Using CARFAC-JAX, a fast, differentiable model of the human cochlea, to efficiently fit personalized hearing loss

Authors: Jason Mikiel-Hunter1, Nima Salimi1, Jessica Monaghan2, Alan Kan1, Jorg Buchholz 1

1Macquarie University
2National Acoustic Laboratories

Background: Recent machine-learning studies have highlighted the potential benefits of tuning amplification algorithms to the putative causes of an individual’s hearing loss. Typically artificial neural networks have been used to emulate the cochlea stage in these studies, massively reducing inference time. While this can reproduce the original cochlea model’s output well, it can also fix the feature space for the causes of hearing loss, impacting potentially the derived amplification algorithm’s effectiveness. Here, we demonstrate how the recent application of the Cascade of Asymmetric Resonators with Fast-Acting Compression model of the human cochlea in JAX (CARFAC-JAX) can overcome these issues, facilitating fast and efficient generation of personalized models of hearing impairment.

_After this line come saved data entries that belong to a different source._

(* ===== verification/Layout.v ===== *)
(** * Layout of packed C structures

    A packed structure is a list of field widths; its fields are read and
    written little-endian, one after the other, as the [memcpy] of the
    structure to and from a sector buffer does on the targets of the driver.
    [CStruct] is the interface through which the other files use the on-disk
    records; [CStructLaws] is what an instance has to prove, and the round trips
    below hold for every instance. *)
From S2P Require Import Prelude.

(** The value [v] fits an unsigned field of [w] bytes. *)
Definition fits (w : nat) (v : Z) : Prop := 0 <= v < 256 ^ Z.of_nat w.

#[export] Instance fits_dec w v : Decision (fits w v).
Proof. unfold fits. apply _. Defined.

Fixpoint split_fields (ws : list nat) (bs : list Z) : list Z :=
  match ws with
  | [] => []
  | w :: ws' => le_to_Z (take w bs) :: split_fields ws' (drop w bs)
  end.

Fixpoint join_fields (ws : list nat) (vs : list Z) : list Z :=
  match ws, vs with
  | w :: ws', v :: vs' => Z_to_le w v ++ join_fields ws' vs'
  | _, _ => []
  end.

Lemma length_split_fields ws bs : length (split_fields ws bs) = length ws.
Proof. revert bs. induction ws; intros; cbn; auto. Qed.

Lemma length_join_fields ws vs :
  length vs = length ws -> length (join_fields ws vs) = sum_list ws.
Proof.
  revert vs. induction ws as [|w ws IH]; intros [|v vs] H; cbn in *; try done.
  rewrite length_app, length_Z_to_le, IH; lia.
Qed.

Lemma bytes_ok_join_fields ws vs : bytes_ok (join_fields ws vs).
Proof.
  revert vs. induction ws as [|w ws IH]; intros [|v vs]; cbn; try constructor.
  apply bytes_ok_app. split; [apply bytes_ok_Z_to_le | apply IH].
Qed.

Lemma split_join_fields ws vs rest :
  Forall2 fits ws vs -> split_fields ws (join_fields ws vs ++ rest) = vs.
Proof.
  induction 1 as [|w v ws vs Hwv _ IH]; cbn; [done|].
  rewrite <- app_assoc.
  rewrite take_app_length' by (by rewrite length_Z_to_le).
  rewrite drop_app_length' by (by rewrite length_Z_to_le).
  by rewrite le_to_Z_to_le, IH.
Qed.

Lemma join_split_fields ws bs :
  bytes_ok bs -> length bs = sum_list ws -> join_fields ws (split_fields ws bs) = bs.
Proof.
  revert bs. induction ws as [|w ws IH]; intros bs Hbs Hlen; cbn in *.
  - by destruct bs.
  - rewrite IH; [|by apply bytes_ok_drop | rewrite length_drop; lia].
    assert (length (take w bs) = w) as Hw by (rewrite length_take; lia).
    rewrite <- Hw at 1. rewrite Z_to_le_to_Z by (by apply bytes_ok_take).
    apply take_drop.
Qed.

Lemma split_fields_fits ws bs :
  bytes_ok bs -> (sum_list ws <= length bs)%nat -> Forall2 fits ws (split_fields ws bs).
Proof.
  revert bs. induction ws as [|w ws IH]; intros bs Hbs Hlen; cbn in *; constructor.
  - assert (length (take w bs) = w) as Hw by (rewrite length_take; lia).
    unfold fits. rewrite <- Hw at 3. by apply le_to_Z_range, bytes_ok_take.
  - apply IH; [by apply bytes_ok_drop | rewrite length_drop; lia].
Qed.

(** Where a field is. *)
Lemma split_fields_lookup ws bs i w :
  ws !! i = Some w ->
  split_fields ws bs !! i = Some (le_to_Z (slice (Z.of_nat (sum_list (take i ws))) (Z.of_nat w) bs)).
Proof.
  revert bs i. induction ws as [|w' ws IH]; intros bs [|i] Hw; cbn in *; try done.
  - injection Hw as ->. unfold slice. by rewrite Nat2Z.id.
  - rewrite (IH _ _ Hw). unfold slice. rewrite !Nat2Z.id, drop_drop. done.
Qed.

(** ** Structures *)
Class CStruct (T : Type) := {
  cs_widths : list nat;          (** the fields' widths in bytes, in order *)
  cs_vals : T -> list Z;         (** the fields of a value, in order *)
  cs_of_vals : list Z -> T;
  cs_shape : T -> Prop           (** the array members have their declared lengths *)
}.
Arguments cs_widths T {_}.

Class CStructLaws (T : Type) `{CStruct T} : Prop := {
  cs_of_vals_vals (r : T) : cs_shape r -> cs_of_vals (cs_vals r) = r;
  cs_vals_of_vals (vs : list Z) :
    length vs = length (cs_widths T) -> cs_vals (T := T) (cs_of_vals vs) = vs;
  cs_shape_of_vals (vs : list Z) :
    length vs = length (cs_widths T) -> cs_shape (T := T) (cs_of_vals vs)
}.

Definition sizeof (T : Type) `{CStruct T} : Z := Z.of_nat (sum_list (cs_widths T)).
Definition encode {T : Type} `{CStruct T} (r : T) : list Z := join_fields (cs_widths T) (cs_vals r).
Definition decode {T : Type} `{CStruct T} (bs : list Z) : T :=
  cs_of_vals (split_fields (cs_widths T) bs).

(** Every field of [r] is a value of its C type. *)
Definition cs_wf {T : Type} `{CStruct T} (r : T) : Prop :=
  cs_shape r /\ Forall2 fits (cs_widths T) (cs_vals r).

Section struct_codec.
Context {T : Type} `{CStructLaws T}.
Implicit Types (r : T) (bs : list Z).

Lemma decode_encode_app r rest : cs_wf r -> decode (encode r ++ rest) = r.
Proof.
  intros [Hs Hf]. unfold decode, encode. rewrite split_join_fields by done.
  by apply cs_of_vals_vals.
Qed.

Lemma decode_encode r : cs_wf r -> decode (encode r) = r.
Proof. intros. rewrite <- (app_nil_r (encode r)). by apply decode_encode_app. Qed.

Lemma encode_decode bs :
  bytes_ok bs -> Z.of_nat (length bs) = sizeof T -> encode (decode (T := T) bs) = bs.
Proof.
  unfold sizeof. intros Hbs Hlen. unfold encode, decode.
  rewrite cs_vals_of_vals by apply length_split_fields.
  apply join_split_fields; [done | lia].
Qed.

Lemma length_encode r : cs_wf r -> Z.of_nat (length (encode r)) = sizeof T.
Proof.
  intros [_ Hf]. unfold encode, sizeof. rewrite length_join_fields; [done|].
  symmetry. by eapply Forall2_length.
Qed.

Lemma bytes_ok_encode r : bytes_ok (encode r).
Proof. apply bytes_ok_join_fields. Qed.

Lemma decode_wf bs :
  bytes_ok bs -> sizeof T <= Z.of_nat (length bs) -> cs_wf (decode (T := T) bs).
Proof.
  unfold sizeof. intros Hbs Hlen. split.
  - apply cs_shape_of_vals, length_split_fields.
  - unfold decode. rewrite cs_vals_of_vals by apply length_split_fields.
    apply split_fields_fits; [done | lia].
Qed.

(** Field [i] of a decoded structure is read from the sum of the widths before it. *)
Lemma decode_field i w off bs :
  cs_widths T !! i = Some w -> Z.of_nat (sum_list (take i (cs_widths T))) = off ->
  split_fields (cs_widths T) bs !!! i = le_to_Z (slice off (Z.of_nat w) bs).
Proof. intros Hw <-. by apply list_lookup_total_correct, split_fields_lookup. Qed.

Lemma cs_wf_lookup r i w v :
  cs_wf r -> cs_widths T !! i = Some w -> cs_vals r !! i = Some v -> fits w v.
Proof. intros [_ Hf] Hw Hv. by eapply Forall2_lookup_lr. Qed.

(** A structure of which one integer field was replaced by a value of its type. *)
Lemma cs_wf_insert r r' i w v :
  cs_wf r -> cs_shape r' -> cs_widths T !! i = Some w -> fits w v ->
  cs_vals r' = <[i := v]> (cs_vals r) -> cs_wf r'.
Proof.
  intros [_ Hf] Hs Hw Hv Heq. split; [done|]. rewrite Heq.
  rewrite <- (list_insert_id (cs_widths T) i w Hw). by apply Forall2_insert.
Qed.

(** A structure read back from where it was copied to. *)
Lemma decode_slice_splice r off (l : list Z) :
  cs_wf r -> 0 <= off -> off + sizeof T <= Z.of_nat (length l) ->
  decode (slice off (sizeof T) (splice off (encode r) l)) = r.
Proof.
  intros Hr ? ?. rewrite <- (length_encode r Hr).
  rewrite slice_splice_same by (rewrite ?(length_encode r Hr); done).
  by apply decode_encode.
Qed.
End struct_codec.
#[export] Hint Resolve bytes_ok_encode : bytes.

(** Splits a list of known length into its elements. *)
Ltac destruct_length H :=
  repeat match type of H with
  | length ?l = _ =>
      is_var l;
      let x := fresh "x" in
      destruct l as [|x l]; cbn in H; [try discriminate H | try discriminate H];
      first [injection H as H | idtac]
  end.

Methods: Pure-tone audiogram stimuli were presented to CARFAC-JAX (based on CARFACv2, Fig 1). Their detectability in the model’s steady-state output was measured relative to silence using a dprime measure (threshold equals 1). To permit spontaneous rates and suitable dynamic ranges in the “auditory nerve” output, the native CARFAC-JAX output (NAP, Fig 1) was transformed into a neurogram for “high spontaneous rate auditory nerve fibers” using a sigmoidal function. While gradient descent can be performed relative to any parameter in CARFAC-JAX, here we fitted individual hearing loss profiles as outer hair cell losses across the cochlea (OHC health), minimising 1-dprime for the 11 pure-tone audiogram frequencies in the associated loss function.

Results: Benchmarks for audio in CARFAC-JAX show a real-time factor (RTF) of ~0.02-0.11. This translates to a RTF of ~0.5-1.5 for differentiation relative to the OHC health parameter during each iteration of gradient descent. We further demonstrate that fitting personalized hearing losses in CARFAC-JAX is feasible (convergence within as little as ~3 minutes for 250 iterations), highlighting the necessary adaptations to achieve good fits.